Lemma listing_etag_function_of_counts_witness :
  (list_posts Sample.env 20 0 0 0 Sample.w0).2
  = Ok (page_response Sample.env
          [Sample.post_one; Sample.post_two; Sample.no_date] 20 0)
  /\ (list_posts Sample.env' 20 0 7 7 (initial_world 60)).2
     = Ok (page_response Sample.env'
             [Sample.post_one'; Sample.post_two; Sample.no_date] 20 0)
  /\ json_headers
       (page_response Sample.env
          [Sample.post_one; Sample.post_two; Sample.no_date] 20 0)
       !! "ETag"
     = Some (dquote +:+ "digest of 3-0-20" +:+ dquote)
  /\ json_headers
       (page_response Sample.env
          [Sample.post_one; Sample.post_two; Sample.no_date] 20 0)
       !! "ETag"
     = json_headers
         (page_response Sample.env'
            [Sample.post_one'; Sample.post_two; Sample.no_date] 20 0)
         !! "ETag".
Proof.
  assert (H1 : (list_posts Sample.env 20 0 0 0 Sample.w0).2
               = Ok (page_response Sample.env
                       [Sample.post_one; Sample.post_two; Sample.no_date]
                       20 0)) by (by vm_compute).
  assert (H2 : (list_posts Sample.env' 20 0 7 7 (initial_world 60)).2
               = Ok (page_response Sample.env'
                       [Sample.post_one'; Sample.post_two; Sample.no_date]
                       20 0)) by (by vm_compute).
  destruct (listing_etag_function_of_counts Sample.env Sample.env' 20 0
              0 0 7 7 Sample.w0 (initial_world 60) _ _ _ _
              eq_refl H1 H2 eq_refl eq_refl eq_refl) as [He Heq].
  split; [exact H1|]. split; [exact H2|]. split; [|exact Heq].
  rewrite He. by vm_compute.
Defined.

(** ** Scenarios of the specification *)

(** The responses to requests of one client arriving at the given times. *)
Fixpoint serve (self : RateLimitMiddleware) (request : Request)
    (times : list Q) : list Response :=
  match times with
  | [] => []
  | t :: times' =>
      let '(self', response) := dispatch self request t t Sample.call_next in
      response :: serve self' request times'
  end.

Definition fresh_limiter : RateLimitMiddleware :=
  {| requests_per_minute := 3; requests_per_hour := 1000;
     enabled := true; buckets := ∅ |}.

(** With 3 requests per minute, three requests of a client within one
    minute pass and the fourth is answered 429 with Retry-After 60, the
    hourly budget being far from used up. *)
Example fourth_request_in_a_minute_denied :
  map status_code (serve fresh_limiter Sample.request [100; 101; 102; 103]%Q)
  = [200; 200; 200; 429]
  /\ (_is_rate_limited
        {| requests_per_minute := 3; requests_per_hour := 1000;
           enabled := true;
           buckets :=
             {[ "10.0.0.1" := {| requests := [100; 101; 102]%Q |} ]} |}
        "10.0.0.1" 103).2
     = (true,
        <["Retry-After" := "60"]>
        (<["X-RateLimit-Remaining-Hour" := "997"]>
        (<["X-RateLimit-Limit-Hour" := "1000"]>
        (<["X-RateLimit-Remaining-Minute" := "0"]>
        (<["X-RateLimit-Limit-Minute" := "3"]> ∅))))).
Proof. split; by vm_compute. Qed.

(** The date strings are compared as they are: "2024-1-5" is greater than
    "2024-01-05" and the post that carries it is listed first. *)
Example raw_date_strings_are_compared :
  sort_by_date_desc
    [ {| slug := "a"; title := "a"; date := "2024-01-05";
         description := None; tags := [] |};
      {| slug := "b"; title := "b"; date := "2024-1-5";
         description := None; tags := [] |} ]
  = [ {| slug := "b"; title := "b"; date := "2024-1-5";
         description := None; tags := [] |};
      {| slug := "a"; title := "a"; date := "2024-01-05";
         description := None; tags := [] |} ].
Proof. reflexivity. Qed.

(** Slugs with a slash, two dots or a space are rejected, and so is a slug
    of 201 characters. *)
Example rejected_slugs :
  validate_slug "test/post"
  = Raise (ValueError
      "Invalid slug format. Use only alphanumeric characters, hyphens, and underscores.")
  /\ validate_slug "../etc/passwd"
     = Raise (ValueError
         "Invalid slug format. Use only alphanumeric characters, hyphens, and underscores.")
  /\ validate_slug "test post"
     = Raise (ValueError
         "Invalid slug format. Use only alphanumeric characters, hyphens, and underscores.")
  /\ validate_slug EmptyString = Raise (ValueError "Slug cannot be empty")
  /\ validate_slug (String.concat EmptyString (repeat "a" 201))
     = Raise (ValueError "Slug too long (max 200 characters)")
  /\ validate_slug "my-post_123" = Ok "my-post_123".
Proof. repeat split; by vm_compute. Qed.

(** Two posts dated "2024-01-15" and "2024-01-10" (and an undated one) are
    listed in that order; a post is served with its content, and then from
    the cache; a slug without a post is answered 404. *)
Example end_to_end :
  let '(w1, listing) :=
    route "/posts" (list_posts Sample.env 20 0 0 0) Sample.w0 in
  let '(w2, first) :=
    route "/post/post-one"
      (get_post Sample.env "post-one" 1 1) w1 in
  let '(w3, again) :=
    route "/post/post-one"
      (get_post Sample.env "post-one" 2 2) w2 in
  let '(w4, missing) :=
    route "/post/does-not-exist"
      (get_post Sample.env "does-not-exist" 3 3) w3 in
  json_body listing
  = ListContent
      {| posts := [Sample.post_one; Sample.post_two; Sample.no_date];
         total := 3; limit := 20; offset := 0 |}
  /\ json_status first = 200
  /\ json_body first = DetailContent Sample.detail_one
  /\ again = first
  /\ storage_reads w3 = storage_reads w2
  /\ json_status missing = 404
  /\ json_body missing = ErrorContent "Post not found" None.
Proof. by vm_compute. Qed.

(** * Further properties *)

(** ** The rate limiter over a run of requests *)

(** A request with the two clock readings of its [dispatch]. *)
Record Arrival : Type := {
  arr_request : Request;
  arr_now : Q;
  arr_now' : Q
}.

(** The limiter after the requests have been dispatched in turn. *)
Definition run_dispatches (self : RateLimitMiddleware)
    (arrivals : list Arrival) (call_next : Request -> Response)
  : RateLimitMiddleware :=
  fold_left
    (fun self a =>
       (dispatch self (arr_request a) (arr_now a) (arr_now' a) call_next).1)
    arrivals self.

(** For every timestamp [t] of the bucket, the timestamps recorded up to
    and including [t] that lie in the minute before [t] number at most
    [limit]. *)
Definition minute_window_ok (limit : Z) (l : list Q) : Prop :=
  forall p t s, l = p ++ t :: s -> minuteCount t (p ++ [t]) <= limit.
(** ** What a backfill leaves alone *)

Lemma loop_effect_distinct tz world trace tbl rs : forall num bt r' new,
  loop_effect tz world trace (table_columns tbl) num rs bt = (r', new) ->
  NoDup (map bt_bookmark_id new).
Proof.
  induction rs as [|r rs IH]; intros num bt r' new H; cbn [loop_effect] in H.
  - injection H as <- <-. constructor.
  - destruct (make_str_dict tz (select_row (table_columns tbl) r)) as [sd|e];
      [|injection H as <- <-; constructor].
    destruct (has_text_row (bm_bookmark_id r) bt); [injection H as <- <-; constructor|].
    destruct (loop_effect tz world trace (table_columns tbl) (S num) rs _)
      as [r1 new1] eqn:Heff.
    injection H as <- <-. cbn [map]. constructor; [|eapply IH; exact Heff].
    rewrite item_row_id. intros Hin. apply in_map_iff in Hin as (t & Hid & Hin).
    pose proof (loop_effect_fresh _ _ _ _ _ _ _ _ _ Heff t Hin) as Hfresh.
    rewrite has_text_row_app, Hid in Hfresh. apply orb_false_elim in Hfresh as [_ Hfresh].
    unfold has_text_row in Hfresh. cbn [existsb] in Hfresh.
    rewrite item_row_id, Z.eqb_refl in Hfresh. discriminate.
Qed.

(** X15. However a backfill ends, it leaves the bookmarks table as it
    was and only appends to [bookmark_text]: the rows that were there stay
    as they were and in place, and each added row has a text that is not
    NULL and the id of a bookmark of the table that had no row before; no
    two added rows share an id. *)
Theorem get_text_only_appends tz world auth trace d :
  let d' := st_db (snd (run (get_text tz world auth trace) d)) in
  bookmarks_table d' = bookmarks_table d
  /\ exists new,
       text_rows d' = text_rows d ++ new
       /\ NoDup (map bt_bookmark_id new)
       /\ Forall (fun t => has_text_row (bt_bookmark_id t) (text_rows d) = false
                           /\ bt_text t <> None
                           /\ In (bt_bookmark_id t) (map bm_bookmark_id (bookmark_rows d)))
                 new.
Proof.
  intros d'. subst d'.
  destruct (run (get_text tz world auth trace) d) as [r s'] eqn:Hrun. cbn [snd].
  destruct (get_text_effect _ _ _ _ _ _ _ Hrun) as [Hb [(Ht & _)|H]].
  - split; [exact Hb|]. exists []. rewrite app_nil_r.
    repeat split; [exact Ht | constructor | constructor].
  - destruct H as (tbl & new & Htbl & Heff & _ & Ht & _).
    split; [exact Hb|]. exists new. split; [exact Ht|].
    split; [eapply loop_effect_distinct; exact Heff|].
    apply Forall_forall. intros t Hin.
    split; [exact (loop_effect_fresh _ _ _ _ _ _ _ _ _ Heff t Hin)|].
    split.
    + pose proof (loop_effect_texts _ _ _ _ _ _ _ _ _ Heff) as Hnn.
      unfold texts_not_null in Hnn. rewrite Forall_forall in Hnn. now apply Hnn.
    + destruct (loop_effect_shape _ _ _ _ _ _ _ _ _ Heff) as (_ & Hids & _).
      assert (Hin' : In (bt_bookmark_id t) (map bt_bookmark_id new)) by now apply in_map.
      rewrite Hids in Hin'. apply in_map_iff in Hin' as (r0 & <- & Hr0).
      apply in_map.
      assert (Hr1 : In r0 (working_set d)).
      { rewrite <- (firstn_skipn (List.length new) (working_set d)).
        apply in_or_app. now left. }
      clear Hr0. rename Hr1 into Hr0.
      unfold bookmark_rows. rewrite Htbl. cbn [rows].
      apply (working_set_rows tbl (text_rows d)).
      rewrite <- (working_set_query _ _ Htbl). exact Hr0.
Qed.

(** ** What a sync keeps *)

Lemma dict_set_same {V} (d : dict V) k v : dict_get d k = Some v -> dict_set d k v = d.
Proof.
  induction d as [|[k0 v0] d IH]; simpl; [discriminate|].
  destruct (String.eqb_spec k k0) as [->|_].
  - now intros [= ->].
  - intros H. now rewrite IH.
Qed.

Lemma dict_update_absorbed {V} (f : dict V) : forall d,
  (forall k v, In (k, v) f -> dict_get d k = Some v) -> dict_update d f = d.
Proof.
  unfold dict_update. induction f as [|[k v] f IH]; intros d H; simpl; [reflexivity|].
  rewrite dict_set_same by (apply H; now left).
  apply IH. intros k' v' Hin. apply H. now right.
Qed.

Lemma find_row_id id tbl row : find_row id tbl = Some row -> bm_bookmark_id row = id.
Proof.
  unfold find_row. intros H. apply find_some in H as [_ H]. now apply Z.eqb_eq.
Qed.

--

> **What to do**
Each line above from the one with "destruct (has_text_row (bm_bookmark_id" up to and including the one with "injection H as <- <-. cbn" must be set down exactly, and no line outside that span may appear.

> **Solution**
    destruct (has_text_row (bm_bookmark_id r) bt); [injection H as <- <-; constructor|].
    destruct (loop_effect tz world trace (table_columns tbl) (S num) rs _)
      as [r1 new1] eqn:Heff.
    injection H as <- <-. cbn [map]. constructor; [|eapply IH; exact Heff].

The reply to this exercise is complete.